Foi com grandes expectativas que parti para a leitura deste livro, outra coisa não seria de esperar depois de ter lido o magnífico Dom Casmurro (já comentado aqui) e que adorei. Este Memórias Póstumas de Brás Cubas é bastante diferente do Dom Casmurro e, talvez por isso não tenha sido bem aquilo que eu esperava. Gostei do livro, acho que vale a pena lê-lo, mas também o achei por vezes aborrecido, sem que a vida do defunto Brás Cubas sofresse grandes desenvolvimentos. A verdade é que, no início, ou no fim, depende da perspectiva, achei que Brás Cubas iria ser uma personagem mais interessante. No início da narrativa pareceu-me que ele iria ser um bon-vivant do século XIX: rico, mulherengo e pouco preocupado com o que os outros pensam dele. Mas afinal Brás Cubas até era boa pessoa e de mulherengo tinha muito pouco, uma vez que, anda praticamente todo o livro com apenas uma mulher, Virgília, o seu único amor.
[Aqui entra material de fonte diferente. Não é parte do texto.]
(* ===== verification/HashContainer.v ===== *)
(** * [HashContainer<T>] ([include/click/hashcontainer.hh])

    The intrusive hash table under Click's newer containers: buckets of chains linked through
    the elements themselves, iterators that hold the place an element is linked at, and a
    cached index below which every bucket is empty.  An element is its key and its address
    [P]; the key does not change while the element is in the table.  Division by the number
    of buckets (done with a multiplication in the source) is [mod].  The chains are those of
    [HashMap], whose lemmas carry the refinement to a finite map. *)
From Stdlib Require Import ZArith Lia.
From stdpp Require Import base list numbers option gmap.
From S2P Require Import Prelude HashMap.

Record hashcontainer (K P : Type) : Type := HashContainer {
  hc_buckets : list (list (K * P)); hc_first_bucket : nat; hc_n : nat
}.
Arguments HashContainer {K P} _ _ _.
Arguments hc_buckets {K P} _.
Arguments hc_first_bucket {K P} _.
Arguments hc_n {K P} _.

(** An iterator: its element, null at the end, and [_pprev], the place in the chain of a
    bucket that points at it. *)
Record hc_iter (K P : Type) : Type := HcIter {
  it_element : option (K * P); it_pos : nat; it_bucket : nat
}.
Arguments HcIter {K P} _ _ _.
Arguments it_element {K P} _.
Arguments it_pos {K P} _.
Arguments it_bucket {K P} _.

Definition max_bucket_count : Z := 4294967295.
Definition initial_bucket_count : nat := 63.

Section HashContainer.
Context {K P : Type} `{EqDecision K, EqDecision P} (hashcode : K -> Z).
Implicit Types (c : hashcontainer K P) (it : hc_iter K P) (e : K * P).

Definition hc_nbuckets c : nat := length (hc_buckets c).
Definition hc_size c : nat := hc_n c.
Definition hc_empty c : bool := (hc_n c =? 0)%nat.
Definition hc_chain c (b : nat) : list (K * P) := default [] (hc_buckets c !! b).
Definition hc_bucket_size c (b : nat) : nat := length (hc_chain c b).
Definition hc_bucket c (k : K) : nat := bucket_of hashcode (hc_nbuckets c) k.

(** [HashContainer()] *)
Definition hc_new : hashcontainer K P :=
  HashContainer (replicate initial_bucket_count []) initial_bucket_count 0.

(** [unbalanced()]; [2 * nbuckets] is 32 bits wide. *)
Definition hc_unbalanced c : bool :=
  (u32 (2 * Z.of_nat (hc_nbuckets c)) <? Z.of_nat (hc_n c))
  && (Z.of_nat (hc_nbuckets c) <? max_bucket_count).

(** The position of the first element with key [k] in a chain. *)
Fixpoint chain_pos (k : K) (l : list (K * P)) : option nat :=
  match l with
  | [] => None
  | e :: l => if decide (fst e = k) then Some 0%nat else S <$> chain_pos k l
  end.

Definition hc_find c (k : K) : hc_iter K P :=
  let b := hc_bucket c k in
  match chain_pos k (hc_chain c b) with
  | Some i => HcIter (hc_chain c b !! i) i b
  | None => HcIter None 0 b
  end.
Definition hc_get c (k : K) : option (K * P) := it_element (hc_find c k).
Definition hc_contains c (k : K) : bool := bool_decide (is_Some (chain_pos k (hc_chain c (hc_bucket c k)))).
Definition hc_count c (k : K) : nat :=
  length (filter (fun e => fst e = k) (hc_chain c (hc_bucket c k))).

(** The first element of the buckets from [i] on, [bs]. *)
Fixpoint hc_scan (i : nat) (bs : list (list (K * P))) : hc_iter K P :=
  match bs with
  | [] => HcIter None 0 i
  | [] :: bs => hc_scan (S i) bs
  | (e :: _) :: _ => HcIter (Some e) 0 i
  end.
(** [++it] *)
Definition hc_next c it : hc_iter K P :=
  let b := it_bucket it in
  match it_element it, hc_chain c b !! S (it_pos it) with
  | Some _, Some e => HcIter (Some e) (S (it_pos it)) b
  | _, _ =>
      if (b =? hc_nbuckets c)%nat then HcIter None (it_pos it) b
      else hc_scan (S b) (drop (S b) (hc_buckets c))
  end.
(** [begin()], which also moves the cached first bucket. *)
Definition hc_begin c : hc_iter K P * hashcontainer K P :=
  let b := hc_first_bucket c in
  if (b =? hc_nbuckets c)%nat then (HcIter None 0 b, c)
  else
    match hc_chain c b with
    | e :: _ => (HcIter (Some e) 0 b, c)
    | [] =>
        let it := hc_next c (HcIter None 0 b) in
        (it, HashContainer (hc_buckets c) (it_bucket it) (hc_n c))
    end.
Estava à espera de uma vida mais agitada e fechei o livro com a sensação de que a vida de Brás Cubas foi um bocadinho aborrecida e previsível...
A premissa é, no mínimo original, Brás Cubas decide escrever as suas memórias depois de morto, que a bem da verdade é quando elas fazem sentido e quando o autor terá mais tempo para se dedicar a esses afazeres. :) Brás Cubas foi, na infância, um pequeno terrorista que pregava partidas e fazia a vida dos criados e escravos num inferno. Protegido pelo pai que o adorava, foi crescendo no seio de uma família bem estruturada, feliz à sua maneira. Brás Cubas cresce, apaixona-se por uma espanhola que leva parte da fortuna do pai de Brás, parte para Portugal obrigado pelo pai, forma-se e regressa ao Brasil para estar junto da mãe que estava a morrer. Abalado com esta perda, parte para a Tijuca, para a propriedade da família, onde pretende restabelecer-se e pensar no que fará da sua vida no Brasil. Aí rouba o primeiro beijo da filha de uma das amigas da mãe, com quem não pensa casar, pois a rapariga é coxa, um defeito que não se coaduna nem com a beleza dela nem com o estatuto que Brás sonha para si: "Por que bonita, se coxa? por que coxa, se bonita?". A pedido do pai, regressa ao Rio, com o objectivo de ingressar na vida política e casar, pois político solteiro é algo que não cai bem na opinião da sociedade. A noiva que lhe está reservada é Virgília, uma rapariga de 16 anos, com quem Brás acaba por não casar, porque o pai desta decide patrocinar outro candidato a político, um mais bem preparado e posicionado, um que ambiciona tornar a sua filha Baronesa. Anos mais tarde, Virgília e Brás reencontram-se e o amor que não teve tempo de despertar no passado, arrebata-os desta vez. Tornam-se amantes e... é isto. O livro vai relatando a relação destes dois até ao dia, muitos anos depois, em que Brás Cubas está no seu leito às portas da morte.
Para além da história propriamente dita, está sempre presente uma crítica muito mordaz à sociedade carioca da época, o jogo das aparências e dos interesses, da importância que a opinião pública tinha na tomada de decisões relacionadas com a vida privada de cada um e de como o dinheiro compra quase tudo, inclusive a moral. Acredito que tenha sido uma pedrada no charco quando foi lançado. Tem passagens de humor deliciosas e que só por si valem a leitura do livro. :) Machado de Assis cria, na personagem de Quincas Borba, uma nova filosofia, o Humanitismo. Uma filosofia que professa a lei do mais forte, as guerras como selecção dos mais capacitados e afins. Alguns críticos indicam que esta terá sido a forma que Machado de Assis encontrou de ironizar a teoria da evolução de Darwin, contemporânea de Machado de Assis.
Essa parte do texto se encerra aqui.